WORK TO COMPLETE - When you copy the entries, keep every word exactly as it stands.

RECORDS -
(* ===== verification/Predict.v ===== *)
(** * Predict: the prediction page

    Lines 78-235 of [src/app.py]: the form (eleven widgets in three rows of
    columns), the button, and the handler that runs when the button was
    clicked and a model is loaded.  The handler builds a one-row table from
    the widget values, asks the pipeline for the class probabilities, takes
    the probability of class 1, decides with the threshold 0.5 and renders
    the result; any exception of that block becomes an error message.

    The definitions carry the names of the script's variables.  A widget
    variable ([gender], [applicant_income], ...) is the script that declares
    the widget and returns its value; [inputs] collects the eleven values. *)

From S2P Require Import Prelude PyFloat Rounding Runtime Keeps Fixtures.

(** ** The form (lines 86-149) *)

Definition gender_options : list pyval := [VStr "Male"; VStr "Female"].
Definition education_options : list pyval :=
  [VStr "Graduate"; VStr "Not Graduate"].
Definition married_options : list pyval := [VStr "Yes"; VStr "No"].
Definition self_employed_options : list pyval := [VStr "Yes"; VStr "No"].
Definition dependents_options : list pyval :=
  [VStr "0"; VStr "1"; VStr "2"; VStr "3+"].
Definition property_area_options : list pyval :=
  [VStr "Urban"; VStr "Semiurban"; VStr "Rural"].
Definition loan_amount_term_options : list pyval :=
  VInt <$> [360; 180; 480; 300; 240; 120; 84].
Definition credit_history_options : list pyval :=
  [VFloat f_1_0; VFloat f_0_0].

WRITTEN RESPONSE -
(* ===== verification/Predict.v ===== *)
(** * Predict: the prediction page

    Lines 78-235 of [src/app.py]: the form (eleven widgets in three rows of
    columns), the button, and the handler that runs when the button was
    clicked and a model is loaded.  The handler builds a one-row table from
    the widget values, asks the pipeline for the class probabilities, takes
    the probability of class 1, decides with the threshold 0.5 and renders
    the result; any exception of that block becomes an error message.

    The definitions carry the names of the script's variables.  A widget
    variable ([gender], [applicant_income], ...) is the script that declares
    the widget and returns its value; [inputs] collects the eleven values. *)

From S2P Require Import Prelude PyFloat Rounding Runtime Keeps Fixtures.

(** ** The form (lines 86-149) *)

Definition gender_options : list pyval := [VStr "Male"; VStr "Female"].
Definition education_options : list pyval :=
  [VStr "Graduate"; VStr "Not Graduate"].
Definition married_options : list pyval := [VStr "Yes"; VStr "No"].
Definition self_employed_options : list pyval := [VStr "Yes"; VStr "No"].
Definition dependents_options : list pyval :=
  [VStr "0"; VStr "1"; VStr "2"; VStr "3+"].
Definition property_area_options : list pyval :=
  [VStr "Urban"; VStr "Semiurban"; VStr "Rural"].
Definition loan_amount_term_options : list pyval :=
  VInt <$> [360; 180; 480; 300; 240; 120; 84].
Definition credit_history_options : list pyval :=
  [VFloat f_1_0; VFloat f_0_0].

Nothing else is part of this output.